# Caramel Apple Station - Suggestions?



## Spats (Sep 21, 2006)

So here's what I'm thinking...

Not everyone wants their caramel apples the same way, so I was thinking of setting up a station. Whole Granny Smith apples would be available near a cutting board for preparing fresh slices of apple(this is an adult party), with a trachcan handy for stems and cores.
A warm caramel dipping sauce will be the center of the station. It would be flanked with bowls of chocolate chips and pulverized peanuts for toppings if desired, each kept separate.
What other options might be worth considering?
What Caramel sauce do recommend (product or recipe)?
Would you use something other than Garnny Smith's?


----------



## tallula_g (Sep 19, 2006)

http://jas.familyfun.go.com/recipefinder/display?id=50129

I found this recipe and I think this is what I will try this year. Either this or a crock pot caramel sauce. You might want to serve it with apple slices instead of whole apples. I have found that most people won't eat a whole caramel apple. You can get the granny smith's pre sliced in bags that won't turn brown. I am going to use dried apple chips for my dip. If you use whole apples I would put plastic wrap and ribbon next to station so that people could take them home as a nice favor. Gala apples make nice sweet caramel apples also.


----------



## Spats (Sep 21, 2006)

No, like I said, I'm providing a cutting board so people can slice the apples, but the store bought, pre-sliced apples is a thought.
The whole reason for the cutting board was so folks could cut what they want without having to worry about browning, but you have a winning notion. How long do these pre-sliced apples stay white out of the bag?
The crock pot sauce you mentioned, is that just caramel morsels melted and kept soft in a crock pot on low heat? Most of the recipes for dipping sauce seem to be for a sauce meant for room temperature. I'd like it warm at least.


----------



## tallula_g (Sep 19, 2006)

http://www.thatsmyhome.com/slowcooker/caradip.htm 
take a look at this recipe or try this one:

16oz. bag caramel's, 1/4 C milk.
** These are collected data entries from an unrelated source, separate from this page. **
(** The loop over records that all render: it submits the full batches
    and keeps the records of the last, partial batch in the buffer.
    [pending] are the records in the buffer at the start. *)
Lemma bulkLoop_renders (pre rest pending : list Article) (i k : Z)
    (tr : trace) :
  Forall (renders env) pending -> Forall (renders env) pre ->
  0 <= k -> Z.of_nat (List.length pending) < B ->
  i = k * B + Z.of_nat (List.length pending) ->
  exists full last k',
    bulkLoop env B i (pre ++ rest) (payload env pending) tr
    = bulkLoop env B (i + Z.of_nat (List.length pre)) rest (payload env last)
        (tr ++ submissions env full)%list /\
    (List.concat full ++ last = pending ++ pre)%list /\
    Forall (fun b => Z.of_nat (List.length b) = B) full /\
    Forall (renders env) last /\
    Z.of_nat (List.length last) < B /\ 0 <= k' /\
    i + Z.of_nat (List.length pre) = k' * B + Z.of_nat (List.length last).
Proof.
  revert pending i k tr.
  induction pre as [| a pre IH]; intros pending i k tr Hpend Hpre Hk Hp Hi.
  - exists [], pending, k. cbn [app List.length submissions map List.concat].
    rewrite Z.add_0_r, !app_nil_r.
    repeat split; try assumption; try reflexivity; constructor.
  - apply Forall_cons_iff in Hpre. destruct Hpre as [Ha Hpre'].
    destruct Ha as (d & body & Hd & Hb).
    assert (Hrec : ((payload env pending ++ meta (ID a)) ++ body ++ nl)%string
                   = payload env (pending ++ [a])).
    { rewrite payload_app. cbn [payload].
      rewrite (record_renders _ _ _ _ Hd Hb), append_nil_r, append_assoc.
      reflexivity. }
    assert (Hpend' : Forall (renders env) (pending ++ [a])).
    { apply Forall_app. split; [assumption |].
      constructor; [exists d, body; auto | constructor]. }
    cbn [app bulkLoop]. rewrite Hd, Hb, Hrec.
    rewrite (flush_test B i k (Z.of_nat (List.length pending))) by lia.
    destruct (Z.eqb_spec (Z.of_nat (List.length pending) + 1) B) as [E | E].
    + (* the batch is full *)
      rewrite flushBulk_accepted;
        [| destruct pending; apply payload_not_empty;
           [exists d, body; auto
           | apply Forall_cons_iff in Hpend; apply Hpend]
         | apply Hacc ].
      cbv beta iota.
      destruct (IH [] (i + 1) (k + 1) (emit tr (EvBulk (payload env (pending ++ [a])))))
        as (full & last & k' & Hrun & Hcat & Hfull & Hlast & Hlt & Hk' & Hi');
        try assumption; try constructor; cbn [List.length]; try lia.
      exists ((pending ++ [a]) :: full), last, k'.
      cbn [payload] in Hrun. rewrite Hrun.
      repeat split; try assumption.
      * f_equal; [lia |].
        unfold emit. cbn [submissions map]. rewrite <- app_assoc. reflexivity.
      * cbn [List.concat]. rewrite <- !app_assoc. cbn [app] in *.
        now rewrite Hcat.
      * constructor; [| assumption]. rewrite List.length_app. cbn [List.length]. lia.
      * cbn [List.length]. lia.
    + destruct (IH (pending ++ [a]) (i + 1) k tr)
        as (full & last & k' & Hrun & Hcat & Hfull & Hlast & Hlt & Hk' & Hi');
        try assumption; rewrite ?List.length_app; cbn [List.length]; try lia.
      exists full, last, k'. rewrite Hrun.
      repeat split; try assumption.
      * f_equal. lia.
      * rewrite Hcat, <- app_assoc. reflexivity.
      * cbn [List.length]. lia.
Qed.
End loop.

Lemma length_concat_full (B : Z) (full : list (list Article)) :
  Forall (fun b => Z.of_nat (List.length b) = B) full ->
  Z.of_nat (List.length (List.concat full)) = B * Z.of_nat (List.length full).
Proof.
  induction 1 as [| b full Hb _ IH]; cbn [List.concat List.length]; [lia |].
  rewrite List.length_app. lia.
Qed.

Lemma Forall_removelast {A} (P : A -> Prop) (l : list A) :
  Forall P l -> Forall P (removelast l).
Proof.
  induction 1 as [| x l Hx Hl IH]; cbn [removelast]; [constructor |].
  destruct l; [constructor | constructor; assumption].
Qed.

Lemma ceil_div_exact (B q : Z) : 0 < B -> ceil_div (q * B) B = q.
Proof.
  intros HB. unfold ceil_div. symmetry.
  apply (Z.div_unique _ _ q (B - 1)); lia.
Qed.

Lemma ceil_div_partial (B q r : Z) :
  0 < r < B -> ceil_div (q * B + r) B = q + 1.
Proof.
  intros Hr. unfold ceil_div. symmetry.
  apply (Z.div_unique _ _ (q + 1) (r - 1)); lia.
Qed.

(** *** Traces only grow *)





End BulkFacts.

(** ** Facts about the recogniser of JSON texts *)
Module JsonFacts.
Import Json.

(** More fuel does not change what [scan] finds. *)
Lemma scan_step (fuel : nat) (m : mode) (s r : string) :
  scan fuel m s = Some r -> scan (S fuel) m s = Some r.
Proof.
  revert m s r. induction fuel as [| f IH]; intros m s r H; [discriminate H |].
  pose (g := S f). change (scan (S g) m s = Some r).
  assert (IH' : forall m s r, scan f m s = Some r -> scan g m s = Some r)
    by exact IH.
  clearbody g. clear IH.
  destruct m; cbn [scan] in H |- *;
    repeat match goal with
    | E : scan f ?m ?s = Some ?r |- _ => apply IH' in E; rewrite E
    | H : match ?x with _ => _ end = Some _ |- _ =>
        destruct x eqn:?; try discriminate H
    end;
    assumption || reflexivity.
Qed.

Lemma scan_more (fuel fuel' : nat) (m : mode) (s r : string) :
  (fuel <= fuel')%nat -> scan fuel m s = Some r -> scan fuel' m s = Some r.
Proof.
  induction 1 as [| fuel' _ IH]; intros H; [exact H |].
  apply scan_step, IH, H.
Qed.

Lemma scan_string_safe (id rest : string) :
  Spec.safe_id id = true ->
  scan_string (id ++ String (ascii_of_nat 34) rest) = Some rest.
Proof.
  induction id as [| c id IH]; cbn [Spec.safe_id append scan_string].
  - intros _. reflexivity.
  - intros H. apply andb_true_iff in H. destruct H as [H Hid].
    apply andb_true_iff in H. destruct H as [H H3].
    apply andb_true_iff in H. destruct H as [H1 H2].
    apply negb_true_iff in H1, H2, H3. rewrite H1, H2, H3. exact (IH Hid).
Qed.

Lemma has_newline_app (a b : string) :
  has_newline (a ++ b) = has_newline a || has_newline b.
Proof.
  induction a as [| c a IH]; cbn [append has_newline]; [reflexivity |].
  now rewrite IH, orb_assoc.
Qed.

Lemma safe_id_no_newline (id : string) :
  Spec.safe_id id = true -> has_newline id = false.
Proof.
  induction id as [| c id IH]; cbn [Spec.safe_id has_newline]; [reflexivity |].
  intros H. apply andb_true_iff in H. destruct H as [H Hid].
  apply andb_true_iff in H. destruct H as [_ H3].
  apply negb_true_iff, Z.ltb_ge in H3.
  rewrite (IH Hid), orb_false_r. apply Z.eqb_neq. lia.
Qed.

Lemma split_last_app (s : string) (c : ascii) :
  split_last (s ++ String c "") = Some (s, c).
Proof.
  induction s as [| x s IH]; cbn [append split_last]; [reflexivity |].
  now rewrite IH.
Qed.

Lemma length_app (a b : string) :
  String.length (a ++ b) = (String.length a + String.length b)%nat.
Proof. induction a as [| x a IH]; cbn; [reflexivity | now rewrite IH]. Qed.

Lemma meta_interpolates (id : string) :
  Main.meta id = Spec.meta_prefix ++ id ++ Spec.meta_suffix.
Proof. reflexivity. Qed.

(** The line without its newline. *)
Lemma meta_body (id : string) :
  Main.meta id
  = (Spec.meta_prefix ++ id ++ dq ++ " } }") ++ String (ascii_of_nat 10) "".
Proof.
  rewrite meta_interpolates. unfold Spec.meta_suffix, nl.
  now rewrite !BulkFacts.append_assoc.
Qed.

Lemma scan_meta_body (id : string) :
  Spec.safe_id id = true ->
  scan 7 MValue (Spec.meta_prefix ++ id ++ dq ++ " } }") = Some "".
Proof.
  intros H. cbn. rewrite (scan_string_safe id _ H). reflexivity.
Qed.

(** A tab in the identifier: no fuel makes the line a JSON text. *)
Lemma meta_tab_never_valid (fuel : nat) :
  valid_with fuel (Main.meta Examples.tab) = false.
Proof. do 6 (destruct fuel as [| fuel]; [reflexivity |]). reflexivity. Qed.

(** A double quote in the identifier: no fuel makes the line a JSON
    text. *)
Lemma meta_quote_never_valid (fuel : nat) :
  valid_with fuel (Main.meta dq) = false.
Proof. do 6 (destruct fuel as [| fuel]; [reflexivity |]). reflexivity. Qed.

End JsonFacts.

(** * The claims *)

Import GoTime Calendar GoTimeFacts ParseFacts BulkFacts JsonFacts.

(** C4.  For every timestamp in the input pattern yyyy-MM-dd'T'HH:mm:ss (a
    date of the calendar and a time of the day, second precision, no zone),
    [NormalizeToESDate] succeeds and returns the same date and time in the
    pattern yyyy-MM-dd'T'HH:mm:ss.SSS'Z': the nineteen bytes of the input
    followed by ".000Z". *)
Theorem normalize_timestamp (s : string) :
  Spec.timestamp s = true ->
  utils.NormalizeToESDate s = Ok (s ++ ".000Z").
Proof.
  intros H. unfold Spec.timestamp, Spec.date_part, Spec.minutes_seconds in H.
  repeat (split_andb; cbv beta iota in *;
          match goal with
          | H : match ?s with EmptyString => _ | String _ _ => _ end = true |- _ =>
              destruct s; [discriminate H |]
          end).
  split_andb.
  repeat match goal with
  | H : Ascii.eqb _ _ = true |- _ => apply Ascii.eqb_eq in H; subst
  | H : Spec.empty ?s = true |- _ => destruct s; [clear H | discriminate H]
  end.
  to_Z.
  match goal with
  | H : _ <= Spec.days_in_month ?y ?m |- _ =>
      assert (Hy : 0 <= y)
        by (repeat match goal with
            | H : is_digit ?c = true |- _ =>
                apply digit_val_range in H
            end; lia);
      rewrite <- (daysIn_days_in_month y m Hy) in H by lia
  end.
  unfold utils.NormalizeToESDate, Parse, parse.
  rewrite inputLayout_chunks.
  cbn [parseChunks skip c_prefix c_std c_stdstr next_std].
  rewrite step_year by assumption. cbn [skip Ascii.eqb Bool.eqb].
  rewrite step_month by (assumption || lia). cbn [skip Ascii.eqb Bool.eqb].
  rewrite step_day by assumption. cbn [skip Ascii.eqb Bool.eqb].
  rewrite step_hour by assumption. cbn [skip Ascii.eqb Bool.eqb].
  rewrite step_minute by assumption. cbn [skip Ascii.eqb Bool.eqb].
  rewrite step_second_end by assumption. cbn [skip].
  cbn [String.length Nat.eqb negb f_year f_month f_day f_hour f_min f_sec f_nsec].
  repeat match goal with
  | |- context [?a <? ?b] =>
      replace (a <? b) with false by (symmetry; apply Z.ltb_ge; lia)
  end.
  cbn [orb].
  rewrite Format_Date; try assumption.
  - reflexivity.
  - cbn [forallb].
    repeat match goal with H : is_digit _ = true |- _ => rewrite H; clear H end.
    reflexivity.
  - unfold validDate. rewrite !andb_true_iff, !Z.leb_le. lia.
Qed.

(** The example of the specification. *)
Lemma normalize_timestamp_witness :
  Spec.timestamp "2024-01-15T10:30:00" = true /\
  utils.NormalizeToESDate "2024-01-15T10:30:00" = Ok "2024-01-15T10:30:00.000Z".
Proof.
  split; [reflexivity | apply (normalize_timestamp "2024-01-15T10:30:00"); reflexivity].
Defined.

(** A string of the same shape that names no date of the calendar, or no
    time of the day, is refused. *)
Lemma normalize_refuses_impossible_dates :
  is_ok (utils.NormalizeToESDate "2023-02-29T10:30:00") = false /\
  is_ok (utils.NormalizeToESDate "2024-13-01T10:30:00") = false /\
  is_ok (utils.NormalizeToESDate "2024-01-15T24:00:00") = false.
Proof. repeat split. Qed.

(** C5, as stated, fails: the parser of the Go library takes an hour of one
    digit for the element "15", and a fraction of a second behind the
    seconds, although neither is in the pattern yyyy-MM-dd'T'HH:mm:ss. *)
Lemma normalize_accepts_outside_pattern :
  Spec.timestamp "2024-01-15T10:30:00.5" = false /\
  utils.NormalizeToESDate "2024-01-15T10:30:00.5" = Ok "2024-01-15T10:30:00.500Z" /\
  Spec.timestamp "2024-01-15T9:30:00" = false /\
  utils.NormalizeToESDate "2024-01-15T9:30:00" = Ok "2024-01-15T09:30:00.000Z".
Proof. repeat split; vm_compute; reflexivity. Qed.

(** C5, amended.  For every input that is not a timestamp in the pattern
    yyyy-MM-dd'T'HH:mm:ss, where the hour may have one digit and a fraction
    of a second (a period or a comma and digits) may follow the seconds,
    [NormalizeToESDate] fails with a [ParseError] (the result is the empty
    string and the error is not nil); "not-a-date" is such an input. *)
Theorem normalize_rejects (s : string) :
  Spec.lenient_timestamp s = false ->
  exists layoutElem valueElem message,
    utils.NormalizeToESDate s
    = Err (ParseError utils.inputLayout s layoutElem valueElem message).
Proof.
  intros H. unfold utils.NormalizeToESDate.
  destruct (Parse utils.inputLayout s) as [t | e] eqn:E.
  - apply parse_ok_lenient in E. congruence.
  - destruct (Parse_error _ _ _ E) as (le & ve & msg & ->). eauto.
Qed.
Combine both in crock pot, cook on low for about 1 hour or until caramels melt. This makes a thick dip, add more milk for a thinner dip. You must stir this often or the caramel will stick to the crock pot. I used this recipe to make caramel apples last year. 
I have a bag of the apple slices at home I will open them tonight and do a little experiment and get back to you on how long they last.


----------



## share the scare (Sep 12, 2007)

To keep the apples from turning brown, as you are slicing them, put them in some salt water. My mother used to help a group of ladies getting ready for making turnovers for their apple festival and that is what they did. They will keep white for a couple of days. I fixed some for my son's lunch last week and they stayed nice for about 2 days and even after that they didn't get dark brown. I don't know the ratio of salt to water, I just put some salt in a bowl and added water. I probably kept them in the water about a minute.


----------



## tallula_g (Sep 19, 2006)

Great tip share the scare, I never heard of that. All I've heard is using lemon juice but that doesn't even make them last that long.


----------



## natascha (Jul 21, 2004)

Do the apples pick up a salty taste?


----------



## ScaryChk (Oct 2, 2006)

Martha Stewart was just on the View today and she made a couple of different kinds of apples. One was caramel and the other was a candy coating. You could easily implement her ideas into your "apple bar". I think all the information is in the October issue of her magazine. She had all kinds of yummy topping suggestions too including crushed up toffee! Yum!


----------



## share the scare (Sep 12, 2007)

I think you can barely taste the salt. But you could try rinsing them off. I did a google search and there is some good information on different ways to keep apples from turning brown on the hormel.com website. At the top, click on knowledge. When that page comes up, in the search part, I wrote "keeping apples from turning brown" but I think you could just type in apples. There is a long list of topics and the first one is "all about apples." Click on that and towards the end of the page, there is information about keeping them from turning brown. They give lots of options and you can probably use something you already have on hand. I thought it was interesting because you can even use lemon-lime soda or apple juice. Hope this helps. Oh, and I put mine in a zipper bag and keep in the refrigerator.


----------



## Spats (Sep 21, 2006)

Crushed Toffee... Genius!

I appreciate every one of your suggestions. Tallula, Share, Scary, and Natasha, who asked a question I had in mind as well. You guys are great.
I'll let you know how it goes.


----------



## tallula_g (Sep 19, 2006)

I took some slices out of the bag of pre sliced apples today and left them on the counter. They stayed white for about 3 hours. They just got dry, but that will happen to any apple. An easy topping I use on my apples is ice cream nut topping. It comes in little cans by the ice cream stuff. It's already chopped into the perfect size pieces. Just an easy alternative to chopping up peanuts. Another good topping I've used is sprinkles (jimmies). You can get them orange and brown and I think purple and black at that time of year. I have also used Orea crumbs and it's good.


----------



## maleficent (May 20, 2007)

M&M minis, pistacios, crushed cinnamon disc candies or red hots, pecans, mini chocolate chips, ginger snaps, graham crackers.


----------



## childofthenight (Aug 24, 2007)

wow, awesome Idea spats! and lots of great tips everyone! I gotta try this at my party! my wife just woke up and reminded me of liquid peanut butter we have at work. I'll find out tomarrow where they get it .I was thinking to include mini hershey bars beside the apples to dip too.P.S. she's mad cause I got her thinking about this and she cant sleep!lol


----------



## natascha (Jul 21, 2004)

tallula_g said:


> An easy topping I use on my apples is ice cream nut topping. It comes in little cans by the ice cream stuff. It's already chopped into the perfect size pieces. Just an easy alternative to chopping up peanuts.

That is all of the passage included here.